To explore the underlying mechanism for GC-type splicing, we analyzed the sequence flanking the 5′ ss of the introns of protein-coding genes and transposable elements in the Arabidopsis genome. Based on the base pairing with snRNP, 6 bp sequences at the 5′ or 3′ ends of all the GT-AG and GC-AG introns were chosen from the genomic DNA for the analysis (Fig. 2B). The ratios of the bases near the GT-AG and GC-AG ss differ, with “GCAAG” accounting for a substantially higher ratio in GC-AG introns than “GTAAG” in GT-AG introns (Figs. 2B and S2). A more detailed analysis of the combinations of the 3 bp following GT or GC suggested that although AAG is the most prevalent sequence combination in both modes, it accounts for only 17.17% in the GT mode but 58.06% in the GC mode (Fig. 2C). Since the 2 sequence groups have different sizes, the Mann–Whitney U test and t test were performed to minimize the effect of sample sizes. The P values were far <0.01 (<1e−99). Therefore, the sequence combination of AAG at +3, + 4, and +5 positions is much more preferred by GC introns. The next top 4 combinations in GT mode and GC mode are the same.
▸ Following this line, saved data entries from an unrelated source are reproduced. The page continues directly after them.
Lemma edge_row m p nm i b : m !! (p, nm) = Some (row_of (Present i) b) -> edge m p nm i.
Proof. intros E. exists (row_of (Present i) b). split_and!; [done|..]; by destruct b. Qed.
Lemma edge_insert m p nm s b q nm' j :
  edge (<[(p, nm) := row_of s b]> m) q nm' j ->
  (q = p /\ nm' = nm /\ s = Present j) \/ ((q, nm') <> (p, nm) /\ edge m q nm' j).
Proof.
  intros (r & E & St & Nd). destruct (decide ((p, nm) = (q, nm'))) as [[= <- <-]|N].
  - rewrite lookup_insert_eq in E. injection E as <-. left. split_and!; [done..|]. destruct s, b; cbn in *; congruence.
  - rewrite lookup_insert_ne in E by done. right. split; [congruence|by exists r].
Qed.
Lemma edge_delete m p nm q nm' j : edge (delete (p, nm) m) q nm' j -> (q, nm') <> (p, nm) /\ edge m q nm' j.
Proof.
  intros (r & E & St & Nd). apply lookup_delete_Some in E as [N E]. split; [congruence|by exists r].
Qed.
Lemma acyclic_sub m m' : (forall i p, child m' i p -> child m i p) -> (forall i, Acc (child m) i) -> forall i, Acc (child m') i.
Proof.
  intros S A i. induction (A i) as [i _ IH]. constructor. intros j C. by apply IH, S.
Qed.
(** Adding one edge to an acyclic graph whose target does not reach its source. *)
Lemma acyclic_add m m' p i :
  (forall j q, child m' j q -> child m j q \/ (j = i /\ q = p)) -> (forall j, Acc (child m) j) ->
  ~ rtc (fun a b => child m b a) i p -> forall j, Acc (child m') j.
Proof.
  intros S A N.
  assert (U : forall j, rtc (fun a b => child m b a) i j -> Acc (child m') j).
  { intros j. induction (A j) as [j _ IH]. intros R. constructor. intros k C.
    destruct (S _ _ C) as [C'|[-> ->]]; [|by destruct N]. apply IH; [done|]. by eapply rtc_r. }
  intros j. induction (A j) as [j _ IH]. constructor. intros k C.
  destruct (S _ _ C) as [C'|[-> ->]]; [by apply IH|]. by apply U.
Qed.

(** ** Statements keep the invariant *)
Lemma put_entry_inv d p nm s b :
  IndexInv d -> is_dir d p -> entry_ok d s b ->
  (forall i, s = Present i -> (forall q nm', edge (entries d) q nm' i -> (q, nm') = (p, nm))
                              /\ ~ rtc (fun a c => child (entries d) c a) i p) ->
  IndexInv (d <| entries := <[(p, nm) := row_of s b]> (entries d) |>).
Proof.
  intros I Dp Ok_ Fresh. constructor; cbn.
  - apply (inv_root _ I).
  - apply (inv_node _ I).
  - intros q nm' r E. destruct (decide ((p, nm) = (q, nm'))) as [[= <- <-]|N].
    + rewrite lookup_insert_eq in E. injection E as <-. split; [done|]. by exists s, b.
    + rewrite lookup_insert_ne in E by done. apply (inv_entry _ I _ _ _ E).
  - intros q nm1 q' nm2 i [(-> & -> & ->)|[N1 E1]]%edge_insert [(-> & -> & ?)|[N2 E2]]%edge_insert; simplify_eq.
    + done.
    + destruct (Fresh _ eq_refl) as [F _]. by destruct N2; apply F.
    + destruct (Fresh _ eq_refl) as [F _]. by destruct N1; apply F.
    + by eapply (inv_parent _ I).
  - destruct s as [i|].
    + eapply (acyclic_add (entries d) _ p i); [|apply (inv_acyclic _ I)|by apply Fresh].
      intros j q [nm' [(-> & -> & [= ->])|[_ E]]%edge_insert]; [by right|left; by exists nm'].
    + eapply acyclic_sub; [|apply (inv_acyclic _ I)]. intros j q [nm' [(_ & _ & ?)|[_ E]]%edge_insert]; [done|by exists nm'].
  - apply (inv_object _ I).
Qed.
Lemma delete_entries_inv d m : IndexInv d -> m ⊆ entries d -> IndexInv (d <| entries := m |>).
Proof.
  intros I S. assert (Ed : forall p nm i, edge m p nm i -> edge (entries d) p nm i).
  { intros p nm i (r & E & St). exists r. split; [|done]. by eapply lookup_weaken. }
  constructor; cbn; [apply (inv_root _ I)|apply (inv_node _ I)|..|apply (inv_object _ I)].
  - intros p nm r E. apply (inv_entry _ I p nm r). by eapply lookup_weaken.
  - intros p nm p' nm' i E1 E2. eapply (inv_parent _ I); by eapply Ed.
  - eapply acyclic_sub; [|apply (inv_acyclic _ I)]. intros i p [nm E]. exists nm. by apply Ed.
Qed.

Lemma next_rowid_fresh d i : next_rowid d = Some i -> 0 < i /\ nodes d !! i = None.
Proof.
  unfold next_rowid. case_match; [|done]. intros [= <-].
  assert (F : forall (l : list Z) x, x ∈ l -> x <= foldr Z.max 0 l).
  { intros l x Hx. induction Hx; cbn; lia. }
  assert (G : forall l : list Z, 0 <= foldr Z.max 0 l) by (induction l; cbn; lia).
  split; [specialize (G (map fst (map_to_list (nodes d)))); lia|]. apply eq_None_not_Some. intros [r E].
  assert (H' : foldr Z.max 0 (map fst (map_to_list (nodes d))) + 1 <= foldr Z.max 0 (map fst (map_to_list (nodes d)))); [|lia].
  apply F, list_elem_of_fmap. eexists (_, r). split; [|by apply elem_of_map_to_list]. done.
Qed.
Lemma object_free_spec o d : object_free (Some o) d = true -> forall i r, nodes d !! i = Some r -> nr_object_name r <> Some o.
Proof.
  cbn. rewrite forallb_forall. intros F i r E%elem_of_map_to_list%list_elem_of_In. specialize (F _ E). cbn in F. by bool_prop.
Qed.
Lemma insert_node_inv d n i :
  IndexInv d -> typed_node n -> object_free (object_name n) d = true -> next_rowid d = Some i ->
  IndexInv (d <| nodes := <[i := node_row n]> (nodes d) |>).
Proof.
  intros I T F [P N]%next_rowid_fresh.
  assert (W : forall j r, nodes d !! j = Some r -> <[i := node_row n]> (nodes d) !! j = Some r)
    by (intros j r E; rewrite lookup_insert_ne; congruence).
  assert (Dr : forall j, is_dir d j -> is_dir (d <| nodes := <[i := node_row n]> (nodes d) |>) j)
    by (intros j (r & E & K); exists r; split; [by apply W|done]).
  constructor; cbn.
  - apply Dr, (inv_root _ I).
  - intros j r E. destruct (decide (i = j)) as [<-|Nj]; [|rewrite lookup_insert_ne in E by done; by apply (inv_node _ I)].
    rewrite lookup_insert_eq in E. injection E as <-. split; [done|by exists n].
  - intros p nm r E. destruct (inv_entry _ I _ _ _ E) as (Dp & s & b & -> & Tb & Sp). split; [by apply Dr|].
    exists s, b. split; [done|]. split; [done|]. destruct s as [j|]; [|done]. destruct Sp as [Nr [r Er]]. split; [done|].
    exists r. by apply W.
  - apply (inv_parent _ I).
  - apply (inv_acyclic _ I).
  - assert (Sep : forall j r o, j <> i -> nodes d !! j = Some r -> nr_object_name r = Some o -> object_name n = Some o -> False).
    { intros j r o Nj E O En. rewrite En in F. by apply (object_free_spec _ _ F _ _ E). }
    intros j k r r' o [[<- <-]|[Nj Ej]]%lookup_insert_Some [[<- <-]|[Nk Ek]]%lookup_insert_Some Oj Ok_; cbn in *; [done|..].
    + by destruct (Sep k r' o).
    + by destruct (Sep j r o).
    + by eapply (inv_object _ I).
Qed.
Lemma entry_ok_nodes d d' s b : (forall i, is_Some (nodes d !! i) -> is_Some (nodes d' !! i)) -> entry_ok d s b -> entry_ok d' s b.
Proof. intros S [T P]. split; [done|]. destruct s; [|done]. naive_solver. Qed.
(** Nothing points to a node that is not there. *)
Lemma edge_node d p nm i : IndexInv d -> edge (entries d) p nm i -> i <> ROOT_NODE_ID /\ is_Some (nodes d !! i) /\ is_dir d p.
Proof.
  intros I (r & E & St & Nd). destruct (inv_entry _ I _ _ _ E) as (Dp & s & b & -> & _ & P).
  destruct s as [j|]; [|by destruct b]. assert (j = i) as -> by (destruct b; cbn in Nd; congruence). naive_solver.
Qed.
(** Rows that keep their kind and object keep the invariant. *)
Lemma update_node_inv d i r r' :
  IndexInv d -> nodes d !! i = Some r -> nr_kind r' = nr_kind r -> nr_object_name r' = nr_object_name r ->
  (exists n, r' = node_row n /\ typed_node n) -> IndexInv (d <| nodes := <[i := r']> (nodes d) |>).
Proof.
  intros I E K O T.
  assert (Dr : forall j, is_dir d j -> is_dir (d <| nodes := <[i := r']> (nodes d) |>) j).
  { intros j (x & Ex & Kx). destruct (decide (i = j)) as [<-|N].
    - rewrite E in Ex. injection Ex as <-. exists r'. cbn. rewrite lookup_insert_eq. split; [done|]. by rewrite K.
    - exists x. cbn. by rewrite lookup_insert_ne. }
  constructor; cbn; [apply Dr, (inv_root _ I)|..|apply (inv_parent _ I)|apply (inv_acyclic _ I)|].
  - intros j x Ex. destruct (decide (i = j)) as [<-|N]; [|rewrite lookup_insert_ne in Ex by done; by apply (inv_node _ I)].
    rewrite lookup_insert_eq in Ex. injection Ex as <-. split; [by apply (inv_node _ I) in E as [? _]|done].
  - intros p nm x Ex. destruct (inv_entry _ I _ _ _ Ex) as (Dp & s & b & -> & Ok_). split; [by apply Dr|]. exists s, b.
    split; [done|]. eapply entry_ok_nodes, Ok_. intros j Hj. cbn. apply lookup_insert_is_Some'. by right.
  - intros j k x y o. rewrite !lookup_insert_Some. intros Hj Hk Oj Ok_.
    assert (Ej : exists x', nodes d !! j = Some x' /\ nr_object_name x' = Some o) by (destruct Hj as [[<- <-]|[_ Hj]]; eauto; exists r; split; congruence).
    assert (Ek : exists x', nodes d !! k = Some x' /\ nr_object_name x' = Some o) by (destruct Hk as [[<- <-]|[_ Hk]]; eauto; exists r; split; congruence).
    destruct Ej as (? & ? & ?), Ek as (? & ? & ?). by eapply (inv_object _ I).
Qed.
However, the combinations in GT mode are much more diverse in total (Figs. 2C and S3 and Supplemental Tables S3 and S4).
We also analyzed the 20 bp sequence upstream of the ss of the top 6 base combinations (Fig. 2, D and E). Interestingly, for the most prevalent combination, “GTAAG,” there is no strong base preference at −1 and −2 positions. In contrast, all 6 combinations of the GC splicing mode have a very high preference for AG at −1 and −2 positions. This is another special character of the GC splicing mode.
+2 position is very important for intron splicing, while C at +2 position is only conditionally important
Since the FtsZ1 gene has both GT-AG and GC-AG splicing modes in various species, we selected the AtFtsZ1 gene and PtFtsZ1 for the experimental test to learn whether the splicing process would be normal when GT and GC ss are swapped (Figs. 3, A and B, and S4). In Arabidopsis, the splicing mode of the third intron of the AtFtsZ1 gene is GT-AG, while in poplar, the splicing mode is GC-AG (Fig. 1). These 2 genes and the corresponding base-swapping mutants were then transiently expressed in Nicotiana benthamiana, a widely used dicot plant for transient gene expression assays. Sequencing of the RT-PCR products indicated that when the ss GT was mutated to GC at the 5′ end of the third intron of AtFtsZ1, a 5 bp sequence or the whole intron was retained, whereas for PtFtsZ1, the minor aberrant splice isoform disappear after GC was mutated to GT (Fig. 3B). Next, we further tested 3 introns of Tic20-I and LLG1 (Figs. 3, A and B, and S4) by constructing vectors that mutated the ss of the second intron of Tic20-I and the second intron of LLG1 from GC to GT. The sequencing results of RT-PCR products showed that the introns were spliced normally or even with higher efficiency (Fig. 3, A and B). However, when GT was mutated to GC at the 5′ ss of the first intron of LLG1, the first intron was entirely retained (Fig. 3, A and B). These results indicated that the 5′ intron ss could tolerate the swapping from GC to GT at +1 and +2 positions but not GT to GC.

A preliminary analysis of the effects of C to T or T to C mutations at +2 position on intron splicing. A) Electrophoresis of the RT-PCR products. L, the lower band. B) Sequencing analysis of the RT-PCR products in A). Genomic DNA sequences are shown below the name of each gene or mutant. The mutated bases are shown in red font. L indicates that for Tic20-I, LLG1, and their mutants, the lower bands in A) were sequenced. The mutated bases in DNA sequencing results are indicated with “*”.
As shown above, swapping the sequence at the ss of the first intron of LLG1 from GTACA to GCACA (Fig. 3B) abolished splicing. Since GCAAG is the dominant type of sequence at the GC intron ss, we mutated the sequence further from GCACA to GCAAG to test the effect (Fig. 3). In this case, the first intron was spliced out normally. Therefore, the following 3 bp sequence has an important effect on the splicing of the GC intron.
To further dissect the role of the +2 position on intron splicing, we conducted mutational analysis with the UMP1a gene, which has a 5′ ss sequence of AG/GTAAGC of the third intron (Fig. 4). When the +2 ss base was mutated from T to C, it had no effect on mRNA splicing (Fig. 4, A, B, and C). When the +2 ss base was mutated to A, a large proportion of the intron was unspliced, whereas mutating to G resulted in the intron being entirely unspliced and retained (Fig. 4, A, B, and C).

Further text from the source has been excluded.